What is the first impression your new dental patient has of you?

What is your patient thinking when he or she first meets you? I hate to say it, but you need to think about this. What do you see when you look in that proverbial mirror? Here are three categories to keep in mind when making a first impression.

“You have got to be kidding! This teenager is going to be taking care of my teeth? I am old enough to be her grandma. And … what is with the body piercings? How many is enough? Why aren’t her parents telling her to stop putting so many holes in her head?”

Is your new patient thinking like this when he or she first meets you? I hate to say it, but you need to think about this. What do you see when you look in that proverbial mirror?

Here are three categories we are going to examine in this article…

  • Hygiene

  • Timeliness

  • Maturity

Hygiene

Now don’t get offended … because this may hurt a little. Some folks who work in the practice simply don’t realize how important it is to have good hygiene of their own (be honest … you can probably think of someone right now who fits this description). Fingernails should be kept trimmed and neat. As a patient, even with your gloves on, those long nails you love scare me to death. The last thing I want is to be scratched inadvertently (yes, I am a wimp who doesn’t want another reason to be scared to go to the dentist).

I shouldn’t have to be worried about your hygiene and bathroom etiquette. After all, your hands are going into my mouth. If you don’t take care of yourself, I wonder how well you are sterilizing the equipment between patients. I know. You probably think I am ridiculous or that I have some kind of issue. Maybe I do … but then again … maybe I am saying what a lot of your patients are thinking. Think about it.

 

Timeliness

Do you and your work colleagues show up on time for my appointment? I don’t want to waste my paid time off sitting in your waiting room because you are running behind. If you are running late, have someone at the front desk call me with as much advance notice as possible. Otherwise, I will just get nasty and angry … and that’s not a good way to start a relationship. It is, however, a great way to lose me as a patient.

Maturity

Maturity is not about age. I want a professional working on me who I can trust. I do not want to hear about your gossip and/or your drinking or partying over the weekend. Do you realize that you shoot yourself in the foot every time you show what a gossiper and/or party person you are? Patients are not deaf. We listen to everything because we are bored, trapped, and can’t talk since you have all this stuff in our mouths. Pay attention to what you say. Do not say anything you would not want your boss to overhear. And, for Pete’s sake, do not talk about other patients in front of us. That is my pet peeve. Respect my privacy. It’s not too much to ask.
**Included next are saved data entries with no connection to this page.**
Lemma pick_nearest (df : list SourceDetection) (vc : list (nat * SourceDetection))
  (ra dec : pyfloat) (first_row : nat * SourceDetection) :
  (forall i d, In (i, d) vc <-> nth_error df i = Some d /\ valid_mask d = true) ->
  StronglySorted (fun a b : nat * SourceDetection => (fst a < fst b)%nat) vc ->
  vc <> [] ->
  exists k,
    argmin (map (fun r => separation_to separation ra dec (snd r)) vc) = Some k
    /\ (k < length vc)%nat
    /\ nearest_valid separation df ra dec (fst (nth k vc first_row))
         (nth k (map (fun r => separation_to separation ra dec (snd r)) vc) 0).
Proof.
  intros Hin Hsorted Hne.
  set (sepf := fun r : nat * SourceDetection => separation_to separation ra dec (snd r)).
  destruct (argmin_nonempty (map sepf vc)) as [k Hk].
  { destruct vc; [congruence|discriminate]. }
  exists k. split; [exact Hk|].
  destruct (argmin_first_minimum _ _ Hk) as (v & Hn & Hle & Hfirst).
  split.
  { rewrite <- (length_map sepf). apply nth_error_Some. congruence. }
  rewrite (nth_error_nth _ _ 0 Hn).
  rewrite nth_error_map in Hn.
  destruct (nth_error vc k) as [[idx row]|] eqn:Er; [|discriminate].
  simpl in Hn. injection Hn as <-.
  rewrite (nth_error_nth _ _ first_row Er). simpl.
  assert (Hrow : nth_error df idx = Some row /\ valid_mask row = true).
  { apply Hin. eapply nth_error_In; eassumption. }
  exists row. split; [apply Hrow|]. split; [apply Hrow|]. split; [reflexivity|].
  assert (Hpos : forall j row', nth_error df j = Some row' -> valid_mask row' = true ->
                   exists q, nth_error vc q = Some (j, row')).
  { intros j row' Hj Hv. apply In_nth_error. apply Hin. now split. }
  split.
  - intros j row' Hj Hv. destruct (Hpos j row' Hj Hv) as [q Hq].
    apply (Hle q). rewrite nth_error_map, Hq. reflexivity.
  - intros j row' Hj Hv Hlt. destruct (Hpos j row' Hj Hv) as [q Hq].
    apply (Hfirst q); [rewrite nth_error_map, Hq; reflexivity|].
    destruct (Nat.lt_trichotomy q k) as [Hqk|[Hqk|Hqk]]; [exact Hqk| |].
    + subst q. rewrite Er in Hq. injection Hq as -> _. lia.
    + pose proof (sorted_nth_error _ _ Hsorted _ _ _ _ Er Hq Hqk) as Hord.
      simpl in Hord. lia.
Qed.

Lemma valid_mask_valid_detection (row : SourceDetection) :
  valid_mask row = true <-> valid_detection row.
Proof.
  unfold valid_mask, valid_detection, geb.
  rewrite !andb_true_iff. split.
  - intros [[[H1 H2] H3] H4].
    destruct (DELTA_J2000 row) as [delta| | |]; simpl in H1, H2; try discriminate.
    destruct (ALPHA_J2000 row) as [alpha| | |]; simpl in H3, H4; try discriminate.
    exists alpha, delta.
    apply Qle_bool_iff in H1, H2, H3. apply Qltb_lt in H4. tauto.
  - intros (alpha & delta & -> & -> & H1 & H2 & H3 & H4). simpl.
    rewrite <- Qle_bool_iff in H1, H2, H3. rewrite <- Qltb_lt in H4. tauto.
Qed.

(** The three kinds of reference coordinates, and what [SkyCoord] makes
    of each. *)
Lemma reference_cases (ra dec : pyfloat) :
  sky_position ra dec \/ beyond_the_poles dec \/ not_a_position ra dec.
Proof.
  unfold sky_position, beyond_the_poles, not_a_position.
  destruct dec as [d| | |]; [|tauto|tauto|tauto].
  destruct (Qlt_le_dec d (-90)) as [Hlo|Hlo]; [right; left; right; right; eauto|].
  destruct (Qlt_le_dec 90 d) as [Hhi|Hhi]; [right; left; right; right; eauto|].
  destruct ra as [a| | |];
    [left; exists a, d; repeat split; assumption| | |];
    right; right; right; (split; [exists d; repeat split; assumption|reflexivity]).
Qed.

Lemma sky_position_degrees (a d : Q) :
  Qle_bool (-90) d = true -> Qle_bool d 90 = true -> sky_position (Fin a) (Fin d).
Proof.
  intros Hlo Hhi. exists a, d. rewrite <- !Qle_bool_iff. tauto.
Qed.

Lemma sky_position_not_beyond (ra dec : pyfloat) :
  sky_position ra dec -> ~ beyond_the_poles dec.
Proof.
  intros (a & d & _ & -> & Hlo & Hhi) [H|[H|(d' & [= <-] & [H|H])]];
    try discriminate; lra.
Qed.

Lemma sky_position_is_position (ra dec : pyfloat) :
  sky_position ra dec -> ~ not_a_position ra dec.
Proof.
  intros (a & d & -> & -> & Hlo & Hhi) [H|[_ H]]; discriminate.
Qed.

Lemma not_a_position_not_beyond (ra dec : pyfloat) :
  not_a_position ra dec -> ~ beyond_the_poles dec.
Proof.
  intros [->|[(d & -> & Hlo & Hhi) _]] [H|[H|(d' & [= E] & [H|H])]];
    try discriminate; subst; lra.
Qed.

Lemma ltb_Fin (a b : Q) : ltb (Fin a) (Fin b) = Qltb a b.
Proof. reflexivity. Qed.

Lemma gtb_Fin (a b : Q) : gtb (Fin a) (Fin b) = Qgtb a b.
Proof. reflexivity. Qed.

Lemma SkyCoord_beyond (ra dec : pyfloat) :
  beyond_the_poles dec -> SkyCoord ra dec = Raise ValueError.
Proof.
  unfold SkyCoord, gtb.
  intros [->|[->|(d & -> & [H|H])]]; try reflexivity;
    apply Qltb_lt in H; rewrite !ltb_Fin, H, ?orb_true_r; reflexivity.
Qed.

Lemma SkyCoord_between (ra dec : pyfloat) :
  ~ beyond_the_poles dec -> SkyCoord ra dec = Ok (ra, dec).
Proof.
  unfold SkyCoord, gtb, beyond_the_poles. intro H.
  destruct dec as [d| | |];
    [|exfalso; apply H; now left|exfalso; apply H; right; now left|reflexivity].
  rewrite !ltb_Fin.
  destruct (Qltb d (-90)) eqn:E1.
  { apply Qltb_lt in E1. exfalso. apply H. right. right. exists d. tauto. }
  destruct (Qltb 90 d) eqn:E2.
  { apply Qltb_lt in E2. exfalso. apply H. right. right. exists d. tauto. }
  reflexivity.
Qed.

(** From a position on the sky every valid detection has a separation;
    from coordinates that are no position every separation is NaN. *)
Lemma separation_arcsec_sky (ra dec : pyfloat) (row : SourceDetection) :
  sky_position ra dec -> valid_mask row = true ->
  separation_arcsec separation (ra, dec) (ALPHA_J2000 row) (DELTA_J2000 row)
  = Fin (separation_to separation ra dec row).
Proof.
  intros (a & d & -> & -> & _) Hv. apply valid_mask_valid_detection in Hv.
  destruct Hv as (alpha & delta & Ha & Hd & _).
  unfold separation_arcsec, separation_to. now rewrite Ha, Hd.
Qed.

Lemma separation_arcsec_nan (ra dec alpha delta : pyfloat) :
  not_a_position ra dec ->
  separation_arcsec separation (ra, dec) alpha delta = NaN.
Proof.
  unfold separation_arcsec. intros [->|[_ H]].
  - now rewrite andb_false_r.
  - now rewrite H.
Qed.

Lemma nth_map_Fin (l : list Q) (k : nat) :
  (k < length l)%nat -> nth k (map Fin l) NaN = Fin (nth k l 0).
Proof.
  intro H. rewrite (nth_indep _ NaN (Fin 0)) by now rewrite length_map.
  apply map_nth.
Qed.

(** The four ways [find_nearest_object] ends: without a valid detection it
    answers none before it looks at the reference; with one, it raises for
    a declination beyond the poles, answers the first valid detection at a
    separation of NaN for coordinates that are no position, and otherwise
    weighs the nearest valid detection against the tolerance. *)
Lemma find_nearest_object_cases (df : list SourceDetection) (ra dec : pyfloat)
  (max_distance : Q) :
  ((forall j row, nth_error df j = Some row -> valid_mask row = false)
   /\ find_nearest_object separation df ra dec max_distance = Ok None)
  \/ (exists first,
         first_valid df first
         /\ ((beyond_the_poles dec
              /\ find_nearest_object separation df ra dec max_distance
                 = Raise ValueError)
             \/ (not_a_position ra dec
                 /\ find_nearest_object separation df ra dec max_distance
                    = Ok (Some (first, NaN)))
             \/ (sky_position ra dec
                 /\ exists idx sep,
                     nearest_valid separation df ra dec idx sep
                     /\ find_nearest_object separation df ra dec max_distance
                        = if Qgtb sep max_distance then Ok None
                          else Ok (Some (idx, Fin sep))))).
Proof.
  unfold find_nearest_object.
  pose proof (fun i d => conj (filter_In (fun r => valid_mask (snd r)) (i, d) (with_index df))
                              (in_with_index df i d)) as Hin.
  pose proof (filter_sorted _ (fun r => valid_mask (snd r)) _
                (combine_seq_sorted df 0)) as Hsorted.
  fold (with_index df) in Hsorted.
  destruct (filter (fun r => valid_mask (snd r)) (with_index df))
    as [|first_row tl] eqn:Evc.
  - left. split; [|reflexivity].
    intros j row Hj. destruct (valid_mask row) eqn:E; [|reflexivity].
    exfalso. destruct (Hin j row) as [Hf Hw]. apply Hf. split; [now apply Hw|exact E].
  - right.
    assert (Hvc : forall i d, In (i, d) (first_row :: tl)
                              <-> nth_error df i = Some d /\ valid_mask d = true).
    { intros i d. destruct (Hin i d) as [Hf Hw]. rewrite Hf, Hw. simpl. tauto. }
    exists (fst first_row). split.
    { destruct first_row as [i0 row0]. simpl.
      destruct (proj1 (Hvc i0 row0) (or_introl eq_refl)) as [Hrow0 Hv0].
      exists row0. split; [exact Hrow0|].
      split; [now apply valid_mask_valid_detection|].
      intros j row' Hj Hv'. apply valid_mask_valid_detection in Hv'.
      destruct (proj2 (Hvc j row') (conj Hj Hv')) as [[= <- <-]|Htl]; [lia|].
      inversion Hsorted as [|? ? _ Hall]; subst.
      rewrite Forall_forall in Hall. apply Hall in Htl. simpl in Htl. lia. }
    destruct (reference_cases ra dec) as [Hsky|[Hbeyond|Hnan]].
    + right. right. split; [exact Hsky|].
      rewrite SkyCoord_between by now apply sky_position_not_beyond with ra.
      destruct (pick_nearest df (first_row :: tl) ra dec first_row Hvc Hsorted)
        as (k & Hk & Hlen & Hnear); [discriminate|].
      set (vc := first_row :: tl) in *.
      assert (Hseps : map (fun r => separation_arcsec separation (ra, dec)
                                      (ALPHA_J2000 (snd r)) (DELTA_J2000 (snd r))) vc
                      = map Fin (map (fun r => separation_to separation ra dec (snd r)) vc)).
      { rewrite map_map. apply map_ext_in. intros [i d] Hi.
        apply separation_arcsec_sky; [exact Hsky|]. now apply Hvc in Hi. }
      rewrite Hseps, argmin_float_Fin, Hk.
      rewrite nth_map_Fin by now rewrite length_map.
      rewrite gtb_Fin. eexists _, _. split; [exact Hnear|]. reflexivity.
    + left. split; [exact Hbeyond|]. now rewrite SkyCoord_beyond.
    + right. left. split; [exact Hnan|].
      rewrite SkyCoord_between by now apply not_a_position_not_beyond with ra.
      cbn [map]. rewrite !(separation_arcsec_nan _ _ _ _ Hnan).
      reflexivity.
Qed.

(** With a reference position on the sky. *)
Lemma find_nearest_object_sky (df : list SourceDetection) (ra dec : pyfloat)
  (max_distance : Q) :
  sky_position ra dec ->
  ((forall j row, nth_error df j = Some row -> valid_mask row = false)
   /\ find_nearest_object separation df ra dec max_distance = Ok None)
  \/ (exists idx sep,
         nearest_valid separation df ra dec idx sep
         /\ find_nearest_object separation df ra dec max_distance
            = if Qgtb sep max_distance then Ok None else Ok (Some (idx, Fin sep))).
Proof.
  intro Hsky.
  destruct (find_nearest_object_cases df ra dec max_distance)
    as [H|(first & _ & [[Hb _]|[[Hn _]|[_ H]]])].
  - now left.
  - now destruct (sky_position_not_beyond _ _ Hsky).
  - now destruct (sky_position_is_position _ _ Hsky).
  - now right.
Qed.

Lemma first_valid_unique (df : list SourceDetection) (i j : nat) :
  first_valid df i -> first_valid df j -> i = j.
Proof.
  intros (row & Hrow & Hv & Hle) (row' & Hrow' & Hv' & Hle').
  pose proof (Hle _ _ Hrow' Hv'). pose proof (Hle' _ _ Hrow Hv). lia.
Qed.

(** When [find_nearest_object] raises. *)
Lemma find_nearest_object_raises (df : list SourceDetection) (ra dec : pyfloat)
  (max_distance : Q) (e : exn) :
  find_nearest_object separation df ra dec max_distance = Raise e
  <-> e = ValueError /\ beyond_the_poles dec
      /\ exists j row, nth_error df j = Some row /\ valid_detection row.
Proof.
  destruct (find_nearest_object_cases df ra dec max_distance)
    as [[Hnone ->]|(first & (row & Hrow & Hv & _) & [[Hb ->]|[[Hn ->]|[Hs (idx & sep & _ & ->)]]])].
  - split; [discriminate|]. intros (_ & _ & j & row & Hj & Hv).
    apply valid_mask_valid_detection in Hv. rewrite (Hnone _ _ Hj) in Hv. discriminate.
  - split.
    + intros [= <-]. split; [reflexivity|]. split; [exact Hb|]. eauto.
    + intros (-> & _). reflexivity.
  - split; [discriminate|]. intros (_ & Hb & _).
    now destruct (not_a_position_not_beyond _ _ Hn).
  - split.
    + destruct (Qgtb sep max_distance); discriminate.
    + intros (_ & Hb & _). now destruct (sky_position_not_beyond _ _ Hs).
Qed.

Lemma nearest_valid_unique (df : list SourceDetection) (ra dec : pyfloat)
  (idx idx' : nat) (sep sep' : Q) :
  nearest_valid separation df ra dec idx sep -> nearest_valid separation df ra dec idx' sep' ->
  idx = idx' /\ sep = sep'.
Proof.
  intros (row & Hrow & Hv & Hs & Hle & Hfirst) (row' & Hrow' & Hv' & Hs' & Hle' & Hfirst').
  subst sep sep'.
  pose proof (Hle _ _ Hrow' Hv') as H1. pose proof (Hle' _ _ Hrow Hv) as H2.
  destruct (Nat.lt_trichotomy idx idx') as [Hlt|[Heq|Hlt]].
  - pose proof (Hfirst' _ _ Hrow Hv Hlt). lra.
  - subst idx'. split; [reflexivity|]. congruence.
  - pose proof (Hfirst _ _ Hrow' Hv' Hlt). lra.
Qed.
These are the things that can make or break a relationship, whether it is from the very first visit or with a long-term patient. Don’t act like you do at home with your family or friends. This is where you work. Respect that.

Have I ticked you off yet? I can already see the hate e-mail filling up my mailbox. If that’s the case, why would I write this and ask for it to be published? Because, sometimes you, the professional, forget that we, the patients, have eyes and ears. You are the brand. How you come across with your attire, hygiene, maturity, timeliness and expertise is what makes you the professional you are. Stop shooting yourself in the foot and take a good look in that mirror. Your patients will appreciate it … and so will your practice’s bottom line.